« Le Cri » de Munch vendu à un prix record
Alice Poujol • 4 mai 2012Grand absent de la rétrospective Munch au centre Pompidou, Le Cri est l’une des œuvres les plus connues au monde. Il en existe quatre versions différentes, cinq si l’on compte la lithographie réalisée par l’artiste.

Edvard Munch, Le Cri, 1895, courtesy Sotheby’s.
Ce dessin au pastel exécuté en 1895 a la particularité d’avoir des couleurs bien plus franches que celles des autres versions. Les traits qui composent le ciel semblent sur le point de se fondre avec la terre et l’eau que l’on aperçoit au loin. Le cri qui déforme le visage du personnage central lui confère un aspect inhumain, presque spectral.

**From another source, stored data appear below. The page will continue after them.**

Lemma close_locked_ok w n a x :
  wf ∅ w -> w_socks w !! a = Some x -> is_local x -> s_closing x = false ->
  safe (sock_close_n (S (S n)) true a) w (fun _ w' => wf ∅ w' /\ closed_pair a x w w').
Proof.
  intros Hw Ha Hl Hc. destruct (s_peer x) as [q|] eqn:Hp.
  - destruct (wf_peer _ _ _ _ _ Hw Ha ltac:(set_solver) Hc Hp)
      as (Hne & Hn & y & Hy & Hyc & Hyp & _ & Hyn).
    assert (wf {[a; q]} w) as Hw2.
    { eapply (wf_same_set ({[a; q]} ∪ ∅)); [|set_solver]. constructor; try apply Hw.
      eapply shape_open_pair; [apply Hw|done|set_solver|done..]. }
    change (sock_close_n (S (S n)) true a)
      with (local_socket_close_locked (sock_close_n (S n) false) (sock_close_n (S n) true) a).
    apply safe_bind. eapply safe_sock_at; [done|]. rewrite Hp.
    apply safe_bind, safe_bind. eapply (clear_peer_ok _ w q); [exact Hw2|set_solver|exact Hy|].
    intros w1 -> Hw1. apply safe_bind. eapply safe_sock_at; [cbn; apply lookup_insert_eq|].
    eapply safe_mono; [by eapply close_peer_ok; try done; apply lookup_insert_eq|].
    intros _ w2 (Hw3 & K1 & K2 & K3 & K4). cbn in K2, K3.
    assert (w_socks w2 !! a = Some x) as Ha2 by (by rewrite K3, lookup_insert_ne).
    eapply safe_mono; [eapply (finish_ok {[a]} w2 a x); try done; set_solver|].
    intros _ w' (H1 & H2). split; [eapply wf_same_set; [done|set_solver]|].
    constructor.
    + eapply kept_then; [apply kept_socks|]. eapply kept_then; [done|apply H2].
    + unfold without_peer. by rewrite Hp, (cl_trackers _ _ _ H2), K2.
    + intros c Hca Hcq. rewrite (cl_socks _ _ _ H2), K3, lookup_insert_ne by naive_solver. done.
    + apply H2.
    + intros q' y' Hq' Hy' Hyl. simplify_eq. rewrite (cl_socks _ _ _ H2) by done. by apply K4.
    + intros _ x' Hx' Hpk. simplify_eq. by apply (cl_left _ _ _ H2).
  - assert (wf {[a]} w) as Hw2.
    { eapply (wf_same_set ({[a]} ∪ ∅)); [|set_solver]. constructor; try apply Hw.
      eapply shape_open; [apply Hw|done..]. }
    eapply safe_mono; [eapply (close_local_lone {[a]} w _ a x); try done; set_solver|].
    intros _ w' (H1 & H2). split; [eapply wf_same_set; [done|set_solver]|].
    constructor; try apply H2.
    + unfold without_peer. by rewrite Hp, (cl_trackers _ _ _ H2).
    + intros c Hca _. by apply H2.
    + congruence.
    + intros _. apply H2.
Qed.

Autre spécificité de l’œuvre : le texte peint à la main sur le cadre que l’artiste a tiré de son propre journal :
« Je me promenais sur un sentier avec deux amis — le soleil se couchait — tout d'un coup le ciel devint rouge sang je m'arrêtai, fatigué, et m'appuyai sur une clôture — il y avait du sang et des langues de feu au-dessus du fjord bleu-noir de la ville — mes amis continuèrent, et j'y restai, tremblant d'anxiété — je sentais un cri infini qui se passait à travers l'univers et qui déchirait la nature. »
L’œuvre adjugée chez Sotheby’s appartenait jusqu’ici au businessman Petter Olsen, fils de Thomas Olsen, ami et mécène de Munch. Mis en vente à 40 millions de dollars, le tableau a été disputé par sept acheteurs différents. L’acquéreur a souhaité rester anonyme.